In summary, here is the way my company handled a neat sign project for the Waynesboro Animal Hospital in Waynesboro, VA: I initially got a call from the owners of the veterinary practice who were constructing a new animal hospital and they needed signage. Their archictect/GC partner had planned out where the signage would go and pulled the applicable sign permits required for the project. They just needed me to provide the lettering and installation for the signs. One would be located at the stucco wall over the entrance door; and another would be a 2-sided free-standing sign out on the main road at the edge of their nice, new parking lot.
After discussing several material options, they chose flat-cut-out acrylic (FCO). I designed the sign graphics to fit the applicable spaces, got customer-approval, and ordered the lettering. It took about 3-4 weeks to get all the lettering completed, and it was perfectly coordinated with the contractor’s crew who built the free-standing sign monument.
The stucco was barely dry when the lettering arrived, and it was time for the installation. I used scaffolding to install the wall letters in the morning, and then spent the afternoon installing the monument letters. The monument also displayed the hospital’s logo and logos of an affiliate organization that was important for customers to know about. For these, I used FCO and applied 3M digital prints to the outer surface. All the lettering was blind-stud-mounted. I made a pattern of where the holes would go and then inserted the studs on the backs of the letters into the holes and cemented them in with a special adhesive product.

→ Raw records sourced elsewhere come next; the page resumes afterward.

Lemma file_read_spec d verify d' t (o : outcome (result AnchorRecord PlatformError)) :
  exec dev_call d (file_read_verified verify) = (d', t, o) ->
  same_file d d' /\ exists r, o = Done r /\ forall a, r = Ok a -> verify (dv_data d) = Ok a.
Proof.
  unfold file_read_verified. intros E.
  exec_call E. apply dev_seek_call in Ec as (Hd & Ho & Hs & Hp). unfold same_file, contents.
  destruct a as [[]|e]; [specialize (Hp tt eq_refl); change (Z.to_nat 0) with O in Hp|
    injection E as <- _ <-; rewrite Hd, Ho; split; [auto|]; eexists; split;
      [reflexivity | discriminate]].
  exec_call E. apply dev_read_call in Ec as (Hs1 & Hd1 & Ho1 & Hx).
  destruct a as [x|e]; injection E as <- _ <-; rewrite Hd1, Ho1, Hd, Ho;
    (split; [split; [reflexivity | lia]|]); (eexists; split; [reflexivity|]);
    [|discriminate].
  intros a Ha. rewrite (Hx x eq_refl), Hp, Hd in Ha. exact Ha.
Qed.

(** A full rewrite: what it leaves is what was there, the new bytes, or a shorter part of
    them; a success is durable. *)
Lemma file_write_spec d bs d' t o :
  (length (dv_script d) < fuel)%nat ->
  exec dev_call d (file_write_full_and_sync fuel bs) = (d', t, o) ->
  exists r, o = Done r /\ (length (dv_script d') <= length (dv_script d))%nat /\
    (forall u, r = Ok u -> dv_data d' = bs /\ dv_older d' = []) /\
    (forall x, x ∈ contents d' -> x ∈ contents d \/ x = bs \/ (length x < length bs)%nat).
Proof.
  unfold file_write_full_and_sync. rewrite write_full_eq. intros Hfu E.
  assert (Same : forall d1, dv_data d1 = dv_data d -> dv_older d1 = dv_older d ->
    forall x, x ∈ contents d1 -> x ∈ contents d \/ x = bs \/ (length x < length bs)%nat).
  { intros d1 Hd Ho x Hx. left. unfold contents in *. rewrite Hd, Ho in Hx. exact Hx. }
  exec_call E. apply dev_seek_call in Ec as (Hd & Ho & Hs & Hp).
  destruct a as [[]|e]; [specialize (Hp tt eq_refl); change (Z.to_nat 0) with O in Hp|
    injection E as <- _ <-; eexists; split; [reflexivity|]; split_and!; eauto; discriminate].
  exec_call E. apply dev_set_len_call in Ec as (Hs1 & Hp1 & Hl).
  destruct a as [[]|e]; [destruct Hl as [Hd1 Ho1]; change (Z.to_nat 0) with O in Hd1; rewrite take_0 in Hd1|
    destruct Hl as [Hd1 Ho1]; injection E as <- _ <-; eexists; split; [reflexivity|];
    split_and!; [lia|discriminate|apply Same; congruence]].
  unfold act_bind in E at 1. rewrite exec_bind in E.
  destruct (exec dev_call d1 _) as [[d2 t2] o2] eqn:El.
  apply (write_loop_spec _ _ _ PeWriteZero) in El as (r1 & -> & Hw & Hs2);
    [|reflexivity|lia|lia].
  assert (M : forall x, x ∈ contents d2 -> x ∈ contents d \/ x = bs \/ (length x < length bs)%nat).
  { intros x Hx. destruct Hw as (k & Hk & _ & _ & _ & Hc).
    destruct (Hc x Hx) as [Hx1|(j & Hj & ->)].
    - unfold contents in Hx1 at 1. rewrite Hd1, Ho1 in Hx1.
      apply elem_of_cons in Hx1 as [->|Hx1]; [|apply (Same d0); auto].
      destruct bs; [auto|]. right. right. cbn. lia.
    - rewrite Hp1, Hp, Hd1. unfold overwrite. rewrite take_0, app_nil_l, drop_nil, app_nil_r.
      destruct (Nat.eq_dec j (length bs)) as [->|]; [rewrite firstn_all; auto|].
      right. right. rewrite length_take. lia. }
  destruct r1 as [[]|e]; [|cbn in E; injection E as <- _ <-; eexists; split; [reflexivity|];
    split_and!; [lia|discriminate|exact M]].
  unfold fsync_file in E. exec_call E.
  apply dev_sync_call in Ec as (Hs3 & Hd3 & _ & Ho3).
  injection E as <- _ <-. eexists. split; [reflexivity|]. split; [lia|].
  destruct Hw as (k & Hk & Hf & Hd2 & _). specialize (Hf eq_refl). subst k.
  rewrite Hp1, Hp, Hd1, firstn_all in Hd2. unfold overwrite in Hd2.
  rewrite take_0, app_nil_l, drop_nil, app_nil_r in Hd2. split.
  - intros u Hu. destruct a; [|discriminate Hu]. rewrite Hd3, Ho3. auto.
  - intros x Hx. apply M. unfold contents in *. rewrite Hd3, Ho3 in Hx.
    destruct a; [|exact Hx]. apply list_elem_of_singleton in Hx as ->. left.
Qed.

Lemma short_torn x r : wf_record r -> (length x < length (encode_record r []))%nat -> torn x.
Proof.
  intros Hw Hx. rewrite length_encode in Hx by exact Hw.
  exists (DecodeFailed "length"%string). unfold decode_and_verify.
  destruct (Z.eqb_spec (Z.of_nat (length x)) ANCHOR_RECORD_LEN) as [E|];
    [unfold ANCHOR_RECORD_LEN in E; lia | reflexivity].
Qed.

(** A store on a file that was there when it was opened. *)
Definition open_store (s : FStore) : Prop := fab_created (fas_backend s) = false.

Lemma store_run_spec {T} (s s' : FStore) (p : fd_act (result T PlatformError)) r :
  store_run one_file s p = (s', r) ->
  fas_backend s' = fas_backend s /\
  exists t o, exec dev_call (fas_world s) p = (fas_world s', t, o) /\
    r = match o with Done r => r | _ => Err PeIo end.
Proof.
  unfold store_run, run_sys.
  destruct (one_file_fd (fab_file (fas_backend s)) p (fas_world s)) as [t ->].
  destruct (exec dev_call (fas_world s) p) as [[d t'] o]. cbn.
  intros [= <- <-]. cbn. eauto.
Qed.

Lemma store_read_spec (s s' : FStore) r :
  store_read_verified s = (s', r) ->
  fas_backend s' = fas_backend s /\ same_file (fas_world s) (fas_world s') /\
  forall a, r = Ok a -> decode_and_verify (dv_data (fas_world s)) = Ok a.
Proof.
  intros E. apply store_run_spec in E as (Hb & t & o & E & ->).
  apply file_read_spec in E as (Hs & r & -> & Hr). split; [exact Hb|]. split; [exact Hs|].
  intros a Ha. specialize (Hr a Ha). unfold decode_record in Hr.
  destruct (decode_and_verify _); [cbn in Hr; congruence | discriminate].
Qed.
(* ===== verification/HandshakeSpec.v ===== *)
(** * HandshakeSpec: what the handshake guarantees

    Two honest ends that hold the same segment establish linked sessions;
    an established session was authenticated field by field; segments are
    spent only after the checks, and exactly as many as the arbitration says;
    the pointer table is consistent between the two ends; failures are final
    and leave no keys. *)

From S2P Require Export Handshake SessionSpec.

#[local] Open Scope list_scope.
#[local] Open Scope Z_scope.

(** ** CONFIRM: sealing and verifying *)

Section Confirm.
Context `{Aead}.

Definition expected_body (book : BookId) (i : Z) (cn sn : Nonce)
  (d : Direction) : ConfirmBody :=
  let '(_, wire_type, label) := confirm_kind d in
  MkBody book i cn sn d 0 0 wire_type label.

Definition confirm_message (d : Direction) (c : ConfirmFields) : Message :=
  match d with ClientToServer => ConfirmC2s c | ServerToClient => ConfirmS2c c end.

Definition kind_type (d : Direction) : MessageType := fst (fst (confirm_kind d)).

Lemma expected_body_wf book i cn sn d :
  wf_book_id book -> is_u64 i -> wf_nonce16 cn -> wf_nonce16 sn ->
  wf_body (expected_body book i cn sn d).
Proof.
  intros. unfold expected_body, wf_body.
  destruct d; simpl; split_and!; auto; try reflexivity; ulia.
Qed.

Lemma length_expected_body book i cn sn d plain :
  wf_book_id book -> wf_nonce16 cn -> wf_nonce16 sn ->
  encode_confirm_body (expected_body book i cn sn d) = Ok plain ->
  length plain = 87%nat.
Proof.
  intros Hb Hc Hs E. apply ok_inj in E as <-. unfold fixed in *.
  destruct d; cbn [expected_body confirm_kind cb_book_id cb_segment_index
    cb_client_nonce cb_server_nonce cb_direction cb_epoch cb_seq cb_msg_type
    cb_label]; rewrite !length_app, !length_be_bytes; simpl; lia.
Qed.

Another Successful Sign Job
All in all it was a smooth project. I met with the customer prior to nailing down a final color for the letters to make sure he had the color plus the visibility he was desiring for the job. This involved bringing several samples of various colors. The final color choice was not just a random selection. I like to think of it as a pre-engineered choice! Maybe that was the reason for the wag…perhaps that Terrier was owned by a Virginia Tech engineering student! I think I do remember noticing a slide rule clipped to her collar.